Published on August 20th, 2017 | by Rohit Sankar0
Scratchy West Indies need to scratch deeper
The pink ball was supposed to be the only chance West Indies had in this series. Instead, it turned out to be a disaster as their bowlers were wayward, batsmen were clueless and fielders sloppy. Not for once did West Indies look like they stood a chance in the game except probably a spell from Kemar Roach where he seamed the ball prodigiously.
A former captain and the current captain strung together a game-changing 248 run partnership and West Indies just looked on. They could do nothing but look on.
They looked jaded, uninspiring and clueless as Root and Cook nudged, then flicked and drove their way to respective hundreds.
And Jason Holder looked on.
When the new ball was available and the night sky had zoomed over Edgbaston, West Indies continued to bowl with the older ball and a few part-timers.
Maybe they forgot that they had an option to pick the new ball. Maybe they were too stunned by the elegance of Root and the determination of Cook that they themselves did not want it to end. Maybe they did not know that the new pink ball swings extravagantly under lights.
Even when that lone fighter, Kemar Roach, returned to clean up Joe Root with the new ball which they finally took, they let a novice Dawid Malan, still making baby steps, circumspect ones at that, in Test cricket get away with a half-century.
England went on to pile up 514 runs with Alastair Cook completing his fourth double hundred in Test cricket and perhaps his easiest one. He was barely questioned, let alone troubled. The writing was on the wall the West Indian seamers sent down balls all around the stumps. They were ill-disciplined and bowled without a plan. School kids plot better.
In fact, coaches in schools select teams better. Why they chose to sit out Shannon Gabriel, their best Test bowler in 2016, is known only to them.
Only one of the eleven that West Indies brought to the field has played more than a hundred First-class matches (Kraigg Brathwaite). They are inexperienced and amateur but at this level of the game, they cannot afford to sit back and watch the opposition build up a mountain.
Till day 2, it was England, England and England although West Indies did dig in at the end of the day to lose just a lone wicket despite Anderson and Broad consistently beating the bat.
And then day 3 sprung upon the Windies with vengeance and they were completely destroyed. 19 West Indian wickets fell in the day. Read that again. NINETEEN wickets fell in the day. In a day, ‘Hope’ walked in and walked out four times apiece for the West Indies, yet they had little to hope for.
Perhaps the only silver lining in the cloud was Jermaine Blackwood’s defiant half-century. But with no support at the other end, he could not carry the Test match into the fourth day at the very least. Their crisis man, Roston Chase, could not rise up this time and Blackwood led a lone battle, which amounted to nothing but increasing his own average.
“It’s obviously very disappointing, we didn’t show enough fight,” Holder had said after the match as revealed by ESPNCricinfo. “We were totally outplayed. We’ve got to just believe, we have a few days off now, we have to use them wisely. We’ll sit and talk, and formulate some plans about how we are going to go, but it’s not impossible. It’s just one game, the series is not lost, we have believe, regroup, and come back strongly.”
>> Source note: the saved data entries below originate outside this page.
Lemma poll_running_then_succeeded n timer_in_sec rid d :
  forall i fuel, i + d = n -> (d < fuel)%nat ->
  exists evs,
    poll_loop fuel (running_then_succeeded (2 * n)) timer_in_sec rid (2 * i)
    = Some (evs, S (2 * n))
    /\ sleep_count evs = d /\ query_count evs = S (2 * d).
Proof.
  induction d as [|d IH]; intros i fuel Hn Hf; destruct fuel as [|fuel]; try lia.
  - rewrite Nat.add_0_r in Hn; subst i. simpl.
    unfold running_then_succeeded at 1. rewrite Nat.ltb_irrefl. simpl.
    eexists; split; [reflexivity|]. split; reflexivity.
  - destruct (IH (S i) fuel) as (evs & Hevs & Hs & Hq); [lia|lia|].
    replace (2 * S i) with (S (S (2 * i))) in Hevs by lia.
    cbn [poll_loop is_run_finished get_run_status].
    assert (H0 : running_then_succeeded (2 * n) (2 * i) = "Running")
      by (unfold running_then_succeeded; replace (Nat.ltb (2 * i) (2 * n)) with true
            by (symmetry; apply Nat.ltb_lt; lia); reflexivity).
    assert (H1 : running_then_succeeded (2 * n) (S (2 * i)) = "Running")
      by (unfold running_then_succeeded; replace (Nat.ltb (S (2 * i)) (2 * n)) with true
            by (symmetry; apply Nat.ltb_lt; lia); reflexivity).
    rewrite H0, H1, is_terminal_running, Hevs.
    eexists; split; [reflexivity|].
    unfold sleep_count, query_count in *; simpl. rewrite Hs, Hq. split; [reflexivity | lia].
Qed.

(** C5 (as stated, refuted): the loop does not return the final status.
    Two runs, one ending [Succeeded] and one ending [Failed], give the same
    return value: the [run_details] of the submission. *)
Lemma create_run_claim_counterexample :
  create_run_from_pipeline_func 5 (running_then_succeeded 2) 10 (mkRunDetails "r1")
  = Some ([Query "Running"; Query "Running"; Report "Run r1 status: Running";
           SleepFor 10; Query "Succeeded"], mkRunDetails "r1")
  /\ create_run_from_pipeline_func 5 running_then_failed 10 (mkRunDetails "r1")
  = Some ([Query "Running"; Query "Running"; Report "Run r1 status: Running";
           SleepFor 10; Query "Failed"], mkRunDetails "r1").
Proof. split; reflexivity. Qed.

(** C5 (amended): whenever the loop stops, its trace is a sequence of
    iterations, each one after a loop test that saw a non-terminal status,
    printing the current status before sleeping the fixed [TIMER_IN_SEC],
    ended by a loop test that saw one of Succeeded, Failed, Skipped, Error;
    the function then returns the [run_details] of the submission
    unchanged, not the final status, and raises nothing itself.  There is
    no attempt cap: a run that stays [Running] for any number n of
    iterations is polled through n sleeps and then left.  With [get_run]
    answering Running, Running, Succeeded, exactly 3 queries are made. *)
Theorem create_run_polling timer_in_sec run_details :
  (forall fuel get_run evs r,
     create_run_from_pipeline_func fuel get_run timer_in_sec run_details = Some (evs, r) ->
     r = run_details /\ PollTrace timer_in_sec (run_id run_details) evs)
  /\ (forall n fuel, (n < fuel)%nat ->
        exists evs,
          create_run_from_pipeline_func fuel (running_then_succeeded (2 * n)) timer_in_sec
            run_details = Some (evs, run_details)
          /\ sleep_count evs = n)
  /\ (exists evs,
        create_run_from_pipeline_func 3 (running_then_succeeded 2) timer_in_sec run_details
        = Some (evs, run_details)
        /\ query_count evs = 3%nat
        /\ last evs (Query "") = Query "Succeeded").
Proof.
  split; [|split].
  - intros fuel get_run evs r. unfold create_run_from_pipeline_func.
    destruct (poll_loop _ _ _ _ _) as [[evs' q]|] eqn:H; [|discriminate].
    intros E; injection E as <- <-. split; [reflexivity|].
    exact (poll_loop_trace _ _ _ _ _ _ _ H).
  - intros n fuel Hf. unfold create_run_from_pipeline_func.
    destruct (poll_running_then_succeeded n timer_in_sec (run_id run_details) n 0 fuel)
      as (evs & Hevs & Hs & _); [lia|lia|].
    rewrite Nat.mul_0_r in Hevs. rewrite Hevs. eexists; split; [reflexivity|exact Hs].
  - eexists; split; [reflexivity|]. split; reflexivity.
Qed.

Lemma create_run_polling_witness :
  (2 < 3)%nat
  /\ exists evs,
       create_run_from_pipeline_func 3 (running_then_succeeded 4) 10 (mkRunDetails "r1")
       = Some (evs, mkRunDetails "r1") /\ sleep_count evs = 2%nat.
Proof.
  split; [lia|].
  destruct (create_run_polling 10 (mkRunDetails "r1")) as (_ & H2 & _).
  exact (H2 2%nat 3%nat ltac:(lia)).
Defined.

(** C10: every iteration of the loop whose test saw a non-terminal status
    makes a second [get_run] query and prints the status that second query
    answered, then sleeps a full [TIMER_IN_SEC]; the printed status can
    already be terminal (here [Succeeded] after a [Running] test), and the
    loop still sleeps before testing again. *)
Theorem poll_loop_double_query timer_in_sec :
  (forall fuel get_run rid q evs q',
     poll_loop fuel get_run timer_in_sec rid q = Some (evs, q') ->
     PollTrace timer_in_sec rid evs)
  /\ create_run_from_pipeline_func 3 (running_then_succeeded 1) timer_in_sec
       (mkRunDetails "r1")
     = Some ([Query "Running"; Query "Succeeded"; Report "Run r1 status: Succeeded";
              SleepFor timer_in_sec; Query "Succeeded"], mkRunDetails "r1").
Proof.
  split; [intros fuel get_run rid; apply poll_loop_trace | reflexivity].
Qed.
Holder is right in one way. “It’s just one game”. But the sheer manner in which West Indies surrendered in a day gives them little to no hope. They scored 168 and 137 at Edgbaston. Cook alone made 243 in one innings.
As Holder believes, they are “young side” but they have got to learn quickly because this England side is merciless and ruthless. Where they find their fight after this crushing defeat is up to them to find out. But at this stage, it looks near impossible but not totally according to their skipper who commented, “We’ve got to stay in the game and stay in the fight. Only a couple of Tests ago, England were beaten by South Africa, and we’ve competed really well in the last few Tests we’ve played. We beat Pakistan and they beat England here last year. So it’s important for us to stay with it, and come back strongly.”
But X beats Y and Y beats Z, so X can beat Z does not hold true in cricket. But if West Indies want to believe they need to come up with such illogical reasons and motivate themselves.